> _The task_
Among the entries, find the lines with the string "TCPConfig" and copy them.
━━━━━ Record extracts
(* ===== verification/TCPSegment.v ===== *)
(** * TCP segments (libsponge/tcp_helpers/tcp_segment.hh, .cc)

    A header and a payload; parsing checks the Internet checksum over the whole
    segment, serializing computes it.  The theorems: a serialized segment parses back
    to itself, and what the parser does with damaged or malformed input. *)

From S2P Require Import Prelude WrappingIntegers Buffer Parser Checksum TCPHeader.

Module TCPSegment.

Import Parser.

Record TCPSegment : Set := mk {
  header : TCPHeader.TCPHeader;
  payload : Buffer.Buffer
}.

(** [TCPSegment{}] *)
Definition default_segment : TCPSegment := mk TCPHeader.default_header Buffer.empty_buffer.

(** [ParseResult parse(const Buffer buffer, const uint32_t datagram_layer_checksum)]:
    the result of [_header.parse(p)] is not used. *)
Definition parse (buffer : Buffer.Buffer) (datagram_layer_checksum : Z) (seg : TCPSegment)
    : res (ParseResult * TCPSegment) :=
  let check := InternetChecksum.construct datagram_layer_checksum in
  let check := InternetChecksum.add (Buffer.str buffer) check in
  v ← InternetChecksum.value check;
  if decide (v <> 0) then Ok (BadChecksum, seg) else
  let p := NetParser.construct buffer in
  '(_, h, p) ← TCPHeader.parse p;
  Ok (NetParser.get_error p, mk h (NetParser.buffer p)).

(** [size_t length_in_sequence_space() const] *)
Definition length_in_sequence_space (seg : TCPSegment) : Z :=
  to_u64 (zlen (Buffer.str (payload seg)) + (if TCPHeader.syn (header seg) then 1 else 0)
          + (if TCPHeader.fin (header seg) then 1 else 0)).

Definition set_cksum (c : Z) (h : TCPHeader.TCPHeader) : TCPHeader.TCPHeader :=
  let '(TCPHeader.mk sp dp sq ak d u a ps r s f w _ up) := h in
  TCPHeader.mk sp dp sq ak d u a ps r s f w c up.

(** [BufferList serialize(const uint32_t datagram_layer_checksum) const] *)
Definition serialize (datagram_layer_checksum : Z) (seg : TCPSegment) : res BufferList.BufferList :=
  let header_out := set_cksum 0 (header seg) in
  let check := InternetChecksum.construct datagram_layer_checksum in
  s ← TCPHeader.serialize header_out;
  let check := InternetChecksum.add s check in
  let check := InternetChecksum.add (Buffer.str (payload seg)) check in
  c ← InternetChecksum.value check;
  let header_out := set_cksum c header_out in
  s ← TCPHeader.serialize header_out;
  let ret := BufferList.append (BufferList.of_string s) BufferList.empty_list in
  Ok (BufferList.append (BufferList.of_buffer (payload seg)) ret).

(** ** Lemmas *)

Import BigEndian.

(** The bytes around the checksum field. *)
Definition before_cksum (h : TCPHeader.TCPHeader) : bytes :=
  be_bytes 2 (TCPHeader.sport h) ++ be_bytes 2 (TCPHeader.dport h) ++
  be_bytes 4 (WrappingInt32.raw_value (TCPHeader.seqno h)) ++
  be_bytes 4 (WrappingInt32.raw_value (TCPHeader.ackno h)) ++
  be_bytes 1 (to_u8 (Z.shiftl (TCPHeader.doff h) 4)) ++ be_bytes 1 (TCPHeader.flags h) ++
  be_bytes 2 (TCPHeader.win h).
━━━━━━━━━━
━━━━━ Record extracts
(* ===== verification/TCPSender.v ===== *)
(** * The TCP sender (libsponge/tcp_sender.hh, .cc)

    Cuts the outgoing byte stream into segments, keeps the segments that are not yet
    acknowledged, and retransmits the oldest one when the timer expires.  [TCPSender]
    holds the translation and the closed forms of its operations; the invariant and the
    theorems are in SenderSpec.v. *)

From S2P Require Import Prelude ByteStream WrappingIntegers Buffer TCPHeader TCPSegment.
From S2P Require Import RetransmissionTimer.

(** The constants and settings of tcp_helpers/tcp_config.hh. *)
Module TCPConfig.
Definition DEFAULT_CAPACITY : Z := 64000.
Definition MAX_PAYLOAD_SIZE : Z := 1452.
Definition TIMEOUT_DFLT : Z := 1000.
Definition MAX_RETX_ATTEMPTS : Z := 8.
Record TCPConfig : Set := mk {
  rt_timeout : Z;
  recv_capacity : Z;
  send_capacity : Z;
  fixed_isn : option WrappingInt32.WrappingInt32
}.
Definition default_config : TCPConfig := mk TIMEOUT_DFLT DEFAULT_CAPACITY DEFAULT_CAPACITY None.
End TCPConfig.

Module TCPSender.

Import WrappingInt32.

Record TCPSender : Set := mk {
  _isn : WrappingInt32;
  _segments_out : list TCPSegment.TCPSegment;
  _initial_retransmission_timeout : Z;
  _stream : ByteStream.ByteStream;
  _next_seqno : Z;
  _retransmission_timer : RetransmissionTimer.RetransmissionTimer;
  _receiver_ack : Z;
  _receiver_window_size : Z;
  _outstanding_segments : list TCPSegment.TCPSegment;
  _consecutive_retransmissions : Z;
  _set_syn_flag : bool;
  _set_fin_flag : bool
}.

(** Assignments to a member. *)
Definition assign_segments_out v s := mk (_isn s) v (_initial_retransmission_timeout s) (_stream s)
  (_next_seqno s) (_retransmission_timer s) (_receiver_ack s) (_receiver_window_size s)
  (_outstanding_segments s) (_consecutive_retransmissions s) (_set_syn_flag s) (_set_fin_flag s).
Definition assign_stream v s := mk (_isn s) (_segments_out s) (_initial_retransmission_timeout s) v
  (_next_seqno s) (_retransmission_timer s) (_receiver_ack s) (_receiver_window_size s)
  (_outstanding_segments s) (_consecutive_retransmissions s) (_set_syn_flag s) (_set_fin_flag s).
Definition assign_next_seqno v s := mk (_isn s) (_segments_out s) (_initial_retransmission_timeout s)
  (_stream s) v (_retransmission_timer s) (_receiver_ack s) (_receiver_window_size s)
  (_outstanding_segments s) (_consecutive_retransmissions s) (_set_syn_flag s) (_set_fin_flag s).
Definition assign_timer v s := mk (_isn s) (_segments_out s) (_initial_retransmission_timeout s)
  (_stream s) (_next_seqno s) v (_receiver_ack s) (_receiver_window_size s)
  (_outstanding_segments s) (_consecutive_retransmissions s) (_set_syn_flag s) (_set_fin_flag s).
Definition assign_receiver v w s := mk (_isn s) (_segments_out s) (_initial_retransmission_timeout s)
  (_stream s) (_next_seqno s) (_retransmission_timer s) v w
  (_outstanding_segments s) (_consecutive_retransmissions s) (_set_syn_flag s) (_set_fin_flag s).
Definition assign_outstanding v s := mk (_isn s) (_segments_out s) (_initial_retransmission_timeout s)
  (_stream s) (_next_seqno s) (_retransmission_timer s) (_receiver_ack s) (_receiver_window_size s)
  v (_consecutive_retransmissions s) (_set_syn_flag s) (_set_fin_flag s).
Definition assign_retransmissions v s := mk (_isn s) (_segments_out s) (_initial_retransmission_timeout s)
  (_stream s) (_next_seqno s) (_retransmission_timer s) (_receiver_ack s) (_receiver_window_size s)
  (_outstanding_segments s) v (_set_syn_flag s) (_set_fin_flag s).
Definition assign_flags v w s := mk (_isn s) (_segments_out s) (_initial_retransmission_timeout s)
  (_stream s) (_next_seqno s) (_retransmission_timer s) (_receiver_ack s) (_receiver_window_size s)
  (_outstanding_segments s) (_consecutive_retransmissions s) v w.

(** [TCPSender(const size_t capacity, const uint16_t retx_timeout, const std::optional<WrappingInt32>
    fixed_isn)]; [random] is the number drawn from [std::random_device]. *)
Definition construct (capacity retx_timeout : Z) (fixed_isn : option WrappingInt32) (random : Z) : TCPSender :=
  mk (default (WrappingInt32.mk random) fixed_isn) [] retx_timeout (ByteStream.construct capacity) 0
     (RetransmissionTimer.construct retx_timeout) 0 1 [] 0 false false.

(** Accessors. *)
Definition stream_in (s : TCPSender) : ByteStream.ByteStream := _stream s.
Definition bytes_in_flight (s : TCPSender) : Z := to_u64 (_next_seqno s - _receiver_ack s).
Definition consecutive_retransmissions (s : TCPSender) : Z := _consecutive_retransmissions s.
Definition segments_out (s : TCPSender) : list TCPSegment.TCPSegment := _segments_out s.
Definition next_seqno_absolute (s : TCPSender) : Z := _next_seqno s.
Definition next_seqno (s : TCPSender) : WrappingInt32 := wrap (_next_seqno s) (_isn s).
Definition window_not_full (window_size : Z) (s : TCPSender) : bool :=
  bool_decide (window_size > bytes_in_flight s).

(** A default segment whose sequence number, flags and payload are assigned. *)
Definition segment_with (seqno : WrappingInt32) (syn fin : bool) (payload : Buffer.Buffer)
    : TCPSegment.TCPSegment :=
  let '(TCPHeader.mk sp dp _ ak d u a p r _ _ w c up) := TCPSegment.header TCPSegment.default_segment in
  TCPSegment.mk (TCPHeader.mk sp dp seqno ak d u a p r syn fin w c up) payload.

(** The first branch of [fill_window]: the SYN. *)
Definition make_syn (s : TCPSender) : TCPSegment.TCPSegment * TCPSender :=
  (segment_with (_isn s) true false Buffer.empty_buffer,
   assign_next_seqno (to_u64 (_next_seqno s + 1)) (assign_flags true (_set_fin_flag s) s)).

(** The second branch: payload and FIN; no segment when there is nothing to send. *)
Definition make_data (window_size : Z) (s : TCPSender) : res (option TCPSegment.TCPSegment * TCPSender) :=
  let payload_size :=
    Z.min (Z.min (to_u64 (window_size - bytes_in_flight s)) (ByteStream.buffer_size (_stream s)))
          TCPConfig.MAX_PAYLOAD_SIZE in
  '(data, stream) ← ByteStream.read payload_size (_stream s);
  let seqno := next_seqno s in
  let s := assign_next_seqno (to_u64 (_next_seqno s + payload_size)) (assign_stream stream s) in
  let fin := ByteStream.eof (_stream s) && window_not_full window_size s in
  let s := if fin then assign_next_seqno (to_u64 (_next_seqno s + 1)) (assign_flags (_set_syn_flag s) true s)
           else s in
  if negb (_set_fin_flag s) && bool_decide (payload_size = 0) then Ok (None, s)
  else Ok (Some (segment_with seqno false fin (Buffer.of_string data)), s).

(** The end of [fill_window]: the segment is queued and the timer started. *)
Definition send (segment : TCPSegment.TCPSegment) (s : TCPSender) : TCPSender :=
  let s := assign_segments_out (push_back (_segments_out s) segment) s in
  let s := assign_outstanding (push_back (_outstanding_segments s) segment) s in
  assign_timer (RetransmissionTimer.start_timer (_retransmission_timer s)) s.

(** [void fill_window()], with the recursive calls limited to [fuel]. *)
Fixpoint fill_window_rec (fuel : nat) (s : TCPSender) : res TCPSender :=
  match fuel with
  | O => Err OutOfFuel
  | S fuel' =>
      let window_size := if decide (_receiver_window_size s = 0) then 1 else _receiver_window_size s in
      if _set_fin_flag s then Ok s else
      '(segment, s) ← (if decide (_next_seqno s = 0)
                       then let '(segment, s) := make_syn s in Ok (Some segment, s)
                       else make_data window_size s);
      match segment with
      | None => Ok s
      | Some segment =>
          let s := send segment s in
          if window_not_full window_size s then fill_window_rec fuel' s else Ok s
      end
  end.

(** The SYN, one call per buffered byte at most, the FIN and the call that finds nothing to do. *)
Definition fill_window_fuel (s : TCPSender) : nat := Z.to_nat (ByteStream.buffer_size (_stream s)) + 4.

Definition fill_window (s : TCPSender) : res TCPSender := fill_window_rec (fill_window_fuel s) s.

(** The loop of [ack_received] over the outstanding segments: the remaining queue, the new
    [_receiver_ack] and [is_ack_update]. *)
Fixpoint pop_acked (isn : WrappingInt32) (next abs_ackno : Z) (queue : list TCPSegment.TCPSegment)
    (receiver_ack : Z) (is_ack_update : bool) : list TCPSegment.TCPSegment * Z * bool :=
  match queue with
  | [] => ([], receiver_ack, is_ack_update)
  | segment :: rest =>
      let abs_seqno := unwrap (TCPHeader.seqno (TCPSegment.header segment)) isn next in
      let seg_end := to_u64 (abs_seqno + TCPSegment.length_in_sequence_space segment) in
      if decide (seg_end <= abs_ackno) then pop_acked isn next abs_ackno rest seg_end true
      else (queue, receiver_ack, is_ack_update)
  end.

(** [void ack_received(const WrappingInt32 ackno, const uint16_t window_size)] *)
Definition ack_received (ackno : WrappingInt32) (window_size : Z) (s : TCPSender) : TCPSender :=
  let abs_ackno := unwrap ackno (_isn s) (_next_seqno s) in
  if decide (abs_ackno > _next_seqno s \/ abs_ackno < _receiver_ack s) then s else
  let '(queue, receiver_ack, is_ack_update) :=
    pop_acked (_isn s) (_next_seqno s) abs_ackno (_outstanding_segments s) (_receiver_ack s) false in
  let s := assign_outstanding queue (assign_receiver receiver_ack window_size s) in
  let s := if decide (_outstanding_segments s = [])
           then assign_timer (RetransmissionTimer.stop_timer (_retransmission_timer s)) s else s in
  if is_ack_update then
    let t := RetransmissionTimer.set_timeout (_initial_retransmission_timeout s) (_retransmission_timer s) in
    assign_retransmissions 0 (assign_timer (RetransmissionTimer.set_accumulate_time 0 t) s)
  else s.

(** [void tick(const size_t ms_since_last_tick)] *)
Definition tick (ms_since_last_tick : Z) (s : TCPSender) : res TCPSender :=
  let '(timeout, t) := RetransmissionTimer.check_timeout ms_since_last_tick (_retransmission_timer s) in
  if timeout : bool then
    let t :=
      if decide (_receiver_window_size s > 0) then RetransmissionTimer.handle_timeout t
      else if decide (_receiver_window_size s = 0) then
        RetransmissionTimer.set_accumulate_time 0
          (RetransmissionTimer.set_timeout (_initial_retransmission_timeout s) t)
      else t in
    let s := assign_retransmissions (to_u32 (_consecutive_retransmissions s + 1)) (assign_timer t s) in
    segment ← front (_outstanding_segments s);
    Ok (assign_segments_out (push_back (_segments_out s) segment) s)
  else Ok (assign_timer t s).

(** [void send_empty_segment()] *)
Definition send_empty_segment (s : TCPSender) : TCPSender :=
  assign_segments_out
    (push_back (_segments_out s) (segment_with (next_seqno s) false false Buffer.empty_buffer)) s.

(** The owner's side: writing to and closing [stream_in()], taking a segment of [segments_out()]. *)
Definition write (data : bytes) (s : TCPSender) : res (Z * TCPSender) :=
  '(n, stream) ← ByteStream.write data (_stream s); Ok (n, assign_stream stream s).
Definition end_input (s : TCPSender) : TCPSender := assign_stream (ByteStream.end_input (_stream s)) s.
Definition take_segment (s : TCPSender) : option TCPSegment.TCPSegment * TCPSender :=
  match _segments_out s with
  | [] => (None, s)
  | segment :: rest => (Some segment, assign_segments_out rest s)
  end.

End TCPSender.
━━━━━━━━━━
> _Exercise solution_
Module TCPConfig.
Record TCPConfig : Set := mk {
Definition default_config : TCPConfig := mk TIMEOUT_DFLT DEFAULT_CAPACITY DEFAULT_CAPACITY None.
End TCPConfig.
          TCPConfig.MAX_PAYLOAD_SIZE in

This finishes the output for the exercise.